▶ [TASK OBJECTIVE]: For the entries below, print exactly the lines between the line holding "destruct (dEdx s _ _ _ pdg) as [d1" and the line holding "destruct (dEdx s _ _ _ pdg) as [d3", inclusive, and nothing else.
((
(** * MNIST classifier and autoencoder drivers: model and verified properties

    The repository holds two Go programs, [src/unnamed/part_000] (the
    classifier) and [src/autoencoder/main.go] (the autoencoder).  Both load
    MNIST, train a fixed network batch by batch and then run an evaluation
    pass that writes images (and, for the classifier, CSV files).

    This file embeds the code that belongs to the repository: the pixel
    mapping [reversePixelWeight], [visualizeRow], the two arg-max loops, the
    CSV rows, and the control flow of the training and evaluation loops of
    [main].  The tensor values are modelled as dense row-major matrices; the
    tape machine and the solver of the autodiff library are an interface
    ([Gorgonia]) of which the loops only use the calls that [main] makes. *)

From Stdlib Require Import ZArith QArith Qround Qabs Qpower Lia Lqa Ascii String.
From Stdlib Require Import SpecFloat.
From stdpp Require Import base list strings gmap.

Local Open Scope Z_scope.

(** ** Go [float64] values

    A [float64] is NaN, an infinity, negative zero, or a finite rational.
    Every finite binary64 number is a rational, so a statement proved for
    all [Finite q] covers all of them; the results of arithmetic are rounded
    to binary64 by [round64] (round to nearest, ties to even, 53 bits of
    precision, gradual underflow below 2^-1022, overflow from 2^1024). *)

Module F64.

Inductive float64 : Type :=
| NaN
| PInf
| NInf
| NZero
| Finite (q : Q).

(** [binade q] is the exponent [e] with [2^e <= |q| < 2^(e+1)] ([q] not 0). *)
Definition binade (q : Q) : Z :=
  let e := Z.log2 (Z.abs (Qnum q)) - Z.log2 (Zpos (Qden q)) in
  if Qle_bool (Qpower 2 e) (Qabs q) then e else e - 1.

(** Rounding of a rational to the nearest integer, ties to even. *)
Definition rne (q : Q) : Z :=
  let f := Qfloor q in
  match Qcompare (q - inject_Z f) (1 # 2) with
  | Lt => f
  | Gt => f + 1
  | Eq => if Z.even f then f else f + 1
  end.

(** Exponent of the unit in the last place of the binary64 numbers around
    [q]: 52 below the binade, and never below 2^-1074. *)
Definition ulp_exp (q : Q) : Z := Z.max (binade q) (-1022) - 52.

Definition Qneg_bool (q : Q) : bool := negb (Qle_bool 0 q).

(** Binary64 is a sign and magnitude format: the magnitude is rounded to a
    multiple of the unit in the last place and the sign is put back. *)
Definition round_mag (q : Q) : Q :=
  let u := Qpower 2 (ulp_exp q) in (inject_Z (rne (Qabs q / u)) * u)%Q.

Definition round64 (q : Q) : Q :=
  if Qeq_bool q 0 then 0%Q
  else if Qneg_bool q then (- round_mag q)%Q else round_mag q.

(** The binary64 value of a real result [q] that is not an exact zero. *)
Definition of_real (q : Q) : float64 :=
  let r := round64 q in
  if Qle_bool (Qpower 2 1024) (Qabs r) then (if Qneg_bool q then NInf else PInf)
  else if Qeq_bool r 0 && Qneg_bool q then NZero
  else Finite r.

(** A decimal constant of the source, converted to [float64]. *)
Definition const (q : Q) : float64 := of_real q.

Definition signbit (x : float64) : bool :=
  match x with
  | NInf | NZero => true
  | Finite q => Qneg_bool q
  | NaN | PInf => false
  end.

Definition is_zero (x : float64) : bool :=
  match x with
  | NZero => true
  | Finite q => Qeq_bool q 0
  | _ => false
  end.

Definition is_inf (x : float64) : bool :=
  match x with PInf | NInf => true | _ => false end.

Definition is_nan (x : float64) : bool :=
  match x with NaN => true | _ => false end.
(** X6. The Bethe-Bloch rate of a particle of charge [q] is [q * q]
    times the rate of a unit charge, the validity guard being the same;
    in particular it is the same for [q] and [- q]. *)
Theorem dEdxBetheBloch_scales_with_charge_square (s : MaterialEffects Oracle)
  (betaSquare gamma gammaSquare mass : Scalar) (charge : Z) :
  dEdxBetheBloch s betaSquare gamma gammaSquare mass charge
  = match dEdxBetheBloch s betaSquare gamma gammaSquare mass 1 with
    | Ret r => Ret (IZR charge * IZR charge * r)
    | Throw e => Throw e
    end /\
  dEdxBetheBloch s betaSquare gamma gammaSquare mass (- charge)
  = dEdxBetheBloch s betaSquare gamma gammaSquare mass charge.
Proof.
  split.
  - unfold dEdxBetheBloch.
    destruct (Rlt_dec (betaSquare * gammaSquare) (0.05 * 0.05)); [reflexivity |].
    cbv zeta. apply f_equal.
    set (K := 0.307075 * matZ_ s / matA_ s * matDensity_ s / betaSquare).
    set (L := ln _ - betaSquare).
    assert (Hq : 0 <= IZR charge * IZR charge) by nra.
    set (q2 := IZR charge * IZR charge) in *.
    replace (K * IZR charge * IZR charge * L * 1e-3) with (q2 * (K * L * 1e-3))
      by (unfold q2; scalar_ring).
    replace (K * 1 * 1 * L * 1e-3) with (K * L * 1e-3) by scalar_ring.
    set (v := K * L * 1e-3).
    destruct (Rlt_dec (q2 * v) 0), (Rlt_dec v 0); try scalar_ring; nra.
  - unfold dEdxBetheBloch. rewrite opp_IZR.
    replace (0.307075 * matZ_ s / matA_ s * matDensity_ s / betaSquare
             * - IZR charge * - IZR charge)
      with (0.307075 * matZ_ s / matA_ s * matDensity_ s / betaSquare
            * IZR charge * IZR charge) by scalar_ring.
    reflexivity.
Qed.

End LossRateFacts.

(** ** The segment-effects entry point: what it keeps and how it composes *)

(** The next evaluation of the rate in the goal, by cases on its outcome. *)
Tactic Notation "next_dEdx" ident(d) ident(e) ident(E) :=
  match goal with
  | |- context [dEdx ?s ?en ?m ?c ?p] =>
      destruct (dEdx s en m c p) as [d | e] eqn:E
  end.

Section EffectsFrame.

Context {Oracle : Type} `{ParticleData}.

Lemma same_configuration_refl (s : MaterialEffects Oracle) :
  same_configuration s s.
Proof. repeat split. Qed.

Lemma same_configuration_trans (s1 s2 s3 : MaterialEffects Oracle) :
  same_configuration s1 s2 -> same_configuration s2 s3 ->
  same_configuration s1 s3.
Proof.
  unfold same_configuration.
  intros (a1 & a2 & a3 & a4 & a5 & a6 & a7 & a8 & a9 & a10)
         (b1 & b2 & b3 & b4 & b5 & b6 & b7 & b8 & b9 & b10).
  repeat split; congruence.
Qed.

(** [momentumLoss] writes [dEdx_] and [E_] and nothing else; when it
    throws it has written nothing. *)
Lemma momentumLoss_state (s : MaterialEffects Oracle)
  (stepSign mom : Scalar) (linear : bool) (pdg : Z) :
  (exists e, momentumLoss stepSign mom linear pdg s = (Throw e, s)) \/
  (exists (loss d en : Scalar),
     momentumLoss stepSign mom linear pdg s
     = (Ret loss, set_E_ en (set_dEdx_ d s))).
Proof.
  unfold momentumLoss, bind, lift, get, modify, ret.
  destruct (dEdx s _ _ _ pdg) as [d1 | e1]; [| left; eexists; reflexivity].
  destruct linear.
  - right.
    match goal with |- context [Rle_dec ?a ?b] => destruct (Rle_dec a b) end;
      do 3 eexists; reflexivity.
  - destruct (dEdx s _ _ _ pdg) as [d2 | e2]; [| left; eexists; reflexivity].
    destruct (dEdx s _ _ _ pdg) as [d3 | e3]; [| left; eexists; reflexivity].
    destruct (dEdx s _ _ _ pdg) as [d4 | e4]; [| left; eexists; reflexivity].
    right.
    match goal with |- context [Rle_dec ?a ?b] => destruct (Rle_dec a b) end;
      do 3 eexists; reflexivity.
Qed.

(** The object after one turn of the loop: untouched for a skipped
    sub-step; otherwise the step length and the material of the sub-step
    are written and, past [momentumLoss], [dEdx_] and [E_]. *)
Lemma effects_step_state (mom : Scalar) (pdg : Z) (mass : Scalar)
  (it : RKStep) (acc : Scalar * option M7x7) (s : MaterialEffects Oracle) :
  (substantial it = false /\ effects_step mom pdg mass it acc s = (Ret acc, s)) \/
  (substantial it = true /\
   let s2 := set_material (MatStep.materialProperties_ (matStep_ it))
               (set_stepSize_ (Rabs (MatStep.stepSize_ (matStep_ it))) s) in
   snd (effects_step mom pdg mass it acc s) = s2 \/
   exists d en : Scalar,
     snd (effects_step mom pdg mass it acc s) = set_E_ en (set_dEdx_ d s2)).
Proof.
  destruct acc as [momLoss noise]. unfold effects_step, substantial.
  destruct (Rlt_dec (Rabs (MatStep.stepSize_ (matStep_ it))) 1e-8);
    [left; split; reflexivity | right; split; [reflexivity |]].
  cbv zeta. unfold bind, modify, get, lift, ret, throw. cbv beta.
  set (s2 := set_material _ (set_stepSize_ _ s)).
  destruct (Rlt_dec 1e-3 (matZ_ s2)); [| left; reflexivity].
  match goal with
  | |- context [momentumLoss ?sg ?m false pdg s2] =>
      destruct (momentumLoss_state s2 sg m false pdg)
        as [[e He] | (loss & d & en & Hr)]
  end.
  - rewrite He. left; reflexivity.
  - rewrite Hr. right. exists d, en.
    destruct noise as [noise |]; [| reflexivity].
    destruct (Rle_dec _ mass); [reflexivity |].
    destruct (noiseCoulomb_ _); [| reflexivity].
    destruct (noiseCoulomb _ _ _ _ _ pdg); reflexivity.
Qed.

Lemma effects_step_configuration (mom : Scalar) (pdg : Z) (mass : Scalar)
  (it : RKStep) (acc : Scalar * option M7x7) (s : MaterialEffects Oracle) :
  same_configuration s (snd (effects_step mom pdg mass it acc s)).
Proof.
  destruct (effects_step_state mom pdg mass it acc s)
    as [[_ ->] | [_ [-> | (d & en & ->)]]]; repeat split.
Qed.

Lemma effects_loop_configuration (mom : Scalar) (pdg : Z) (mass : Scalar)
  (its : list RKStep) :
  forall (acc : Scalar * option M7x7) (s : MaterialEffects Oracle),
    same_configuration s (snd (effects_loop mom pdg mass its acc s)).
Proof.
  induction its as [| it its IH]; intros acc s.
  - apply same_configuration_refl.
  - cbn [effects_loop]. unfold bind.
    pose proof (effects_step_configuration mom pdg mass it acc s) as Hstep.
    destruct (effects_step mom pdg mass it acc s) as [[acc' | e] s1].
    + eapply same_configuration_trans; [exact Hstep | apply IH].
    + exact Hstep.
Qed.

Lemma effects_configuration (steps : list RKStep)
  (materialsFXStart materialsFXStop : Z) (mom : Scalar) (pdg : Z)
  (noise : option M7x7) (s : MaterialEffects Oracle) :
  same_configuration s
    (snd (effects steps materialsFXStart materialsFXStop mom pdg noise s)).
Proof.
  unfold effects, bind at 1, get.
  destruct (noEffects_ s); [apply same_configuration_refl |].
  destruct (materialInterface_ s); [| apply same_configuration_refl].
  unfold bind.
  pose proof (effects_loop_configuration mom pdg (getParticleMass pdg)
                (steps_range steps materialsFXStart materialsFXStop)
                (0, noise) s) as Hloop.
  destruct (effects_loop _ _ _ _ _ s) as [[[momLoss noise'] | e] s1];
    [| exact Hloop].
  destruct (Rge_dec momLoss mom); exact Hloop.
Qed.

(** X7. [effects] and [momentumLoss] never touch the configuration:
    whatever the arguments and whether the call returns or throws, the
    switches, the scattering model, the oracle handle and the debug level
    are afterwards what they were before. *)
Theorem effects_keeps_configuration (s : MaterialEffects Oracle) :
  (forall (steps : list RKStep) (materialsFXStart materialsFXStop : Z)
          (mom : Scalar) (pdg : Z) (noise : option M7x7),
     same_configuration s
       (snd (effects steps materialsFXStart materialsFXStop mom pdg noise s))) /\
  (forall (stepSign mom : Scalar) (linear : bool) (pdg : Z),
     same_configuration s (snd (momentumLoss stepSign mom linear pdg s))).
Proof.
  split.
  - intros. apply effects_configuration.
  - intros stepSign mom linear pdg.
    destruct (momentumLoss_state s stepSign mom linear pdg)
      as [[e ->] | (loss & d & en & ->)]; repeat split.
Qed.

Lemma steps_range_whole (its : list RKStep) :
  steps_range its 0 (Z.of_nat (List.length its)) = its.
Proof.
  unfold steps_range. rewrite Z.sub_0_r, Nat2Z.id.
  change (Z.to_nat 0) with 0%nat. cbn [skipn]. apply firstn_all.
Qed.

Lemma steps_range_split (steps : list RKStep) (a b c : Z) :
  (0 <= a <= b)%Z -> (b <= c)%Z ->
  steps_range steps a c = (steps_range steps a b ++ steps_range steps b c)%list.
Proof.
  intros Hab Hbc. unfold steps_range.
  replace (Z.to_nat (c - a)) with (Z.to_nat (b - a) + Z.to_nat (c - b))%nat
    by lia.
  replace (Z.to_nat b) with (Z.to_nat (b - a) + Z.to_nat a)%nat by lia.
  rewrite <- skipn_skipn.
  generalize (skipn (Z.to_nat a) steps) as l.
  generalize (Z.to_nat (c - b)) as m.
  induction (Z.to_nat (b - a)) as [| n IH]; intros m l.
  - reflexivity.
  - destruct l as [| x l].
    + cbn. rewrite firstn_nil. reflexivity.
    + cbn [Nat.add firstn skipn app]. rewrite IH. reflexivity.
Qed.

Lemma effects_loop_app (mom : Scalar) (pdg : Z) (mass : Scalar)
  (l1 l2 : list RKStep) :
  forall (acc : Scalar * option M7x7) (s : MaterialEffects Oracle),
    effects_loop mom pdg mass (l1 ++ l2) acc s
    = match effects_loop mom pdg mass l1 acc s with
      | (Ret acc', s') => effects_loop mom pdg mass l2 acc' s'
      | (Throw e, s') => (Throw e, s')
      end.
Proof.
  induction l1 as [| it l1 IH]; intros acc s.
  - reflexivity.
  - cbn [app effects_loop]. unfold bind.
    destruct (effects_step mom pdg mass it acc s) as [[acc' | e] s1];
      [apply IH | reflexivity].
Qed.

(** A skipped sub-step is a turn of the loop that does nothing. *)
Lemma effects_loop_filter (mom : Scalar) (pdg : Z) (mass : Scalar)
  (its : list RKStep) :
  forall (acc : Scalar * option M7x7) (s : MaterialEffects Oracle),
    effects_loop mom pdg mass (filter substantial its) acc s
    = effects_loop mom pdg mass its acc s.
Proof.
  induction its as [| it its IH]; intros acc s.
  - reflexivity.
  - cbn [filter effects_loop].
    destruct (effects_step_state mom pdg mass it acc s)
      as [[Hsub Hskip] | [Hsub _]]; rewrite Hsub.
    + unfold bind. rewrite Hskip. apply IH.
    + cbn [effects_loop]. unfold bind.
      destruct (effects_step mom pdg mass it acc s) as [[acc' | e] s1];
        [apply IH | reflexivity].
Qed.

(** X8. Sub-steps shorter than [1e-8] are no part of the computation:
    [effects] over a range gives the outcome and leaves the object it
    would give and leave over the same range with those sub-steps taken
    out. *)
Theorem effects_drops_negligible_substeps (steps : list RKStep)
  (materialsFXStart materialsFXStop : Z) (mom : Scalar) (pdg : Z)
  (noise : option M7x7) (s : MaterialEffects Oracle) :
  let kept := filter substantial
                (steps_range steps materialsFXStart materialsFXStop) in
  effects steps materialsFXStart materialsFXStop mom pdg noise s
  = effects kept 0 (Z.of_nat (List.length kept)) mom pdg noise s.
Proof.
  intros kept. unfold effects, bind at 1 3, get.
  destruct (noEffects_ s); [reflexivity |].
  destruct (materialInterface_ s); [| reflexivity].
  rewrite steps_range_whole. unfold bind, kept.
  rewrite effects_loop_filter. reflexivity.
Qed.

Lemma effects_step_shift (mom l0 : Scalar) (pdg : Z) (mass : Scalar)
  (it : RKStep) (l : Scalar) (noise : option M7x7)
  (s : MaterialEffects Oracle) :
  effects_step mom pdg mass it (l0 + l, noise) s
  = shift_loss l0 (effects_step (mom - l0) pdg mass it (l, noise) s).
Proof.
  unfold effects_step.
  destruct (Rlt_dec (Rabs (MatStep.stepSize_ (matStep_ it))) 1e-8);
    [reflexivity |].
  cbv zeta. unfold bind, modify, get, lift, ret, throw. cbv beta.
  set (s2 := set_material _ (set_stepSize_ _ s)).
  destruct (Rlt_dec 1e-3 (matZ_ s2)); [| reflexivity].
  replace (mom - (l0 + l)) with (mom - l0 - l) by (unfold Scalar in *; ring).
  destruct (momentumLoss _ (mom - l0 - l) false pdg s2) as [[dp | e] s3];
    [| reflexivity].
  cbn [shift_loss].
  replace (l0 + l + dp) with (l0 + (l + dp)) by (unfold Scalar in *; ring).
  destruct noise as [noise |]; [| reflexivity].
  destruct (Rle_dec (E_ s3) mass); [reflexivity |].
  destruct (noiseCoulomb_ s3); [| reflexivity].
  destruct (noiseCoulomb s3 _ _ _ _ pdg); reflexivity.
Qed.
))
▶ [ANSWER SECTION]:
  destruct (dEdx s _ _ _ pdg) as [d1 | e1]; [| left; eexists; reflexivity].
  destruct linear.
  - right.
    match goal with |- context [Rle_dec ?a ?b] => destruct (Rle_dec a b) end;
      do 3 eexists; reflexivity.
  - destruct (dEdx s _ _ _ pdg) as [d2 | e2]; [| left; eexists; reflexivity].
    destruct (dEdx s _ _ _ pdg) as [d3 | e3]; [| left; eexists; reflexivity].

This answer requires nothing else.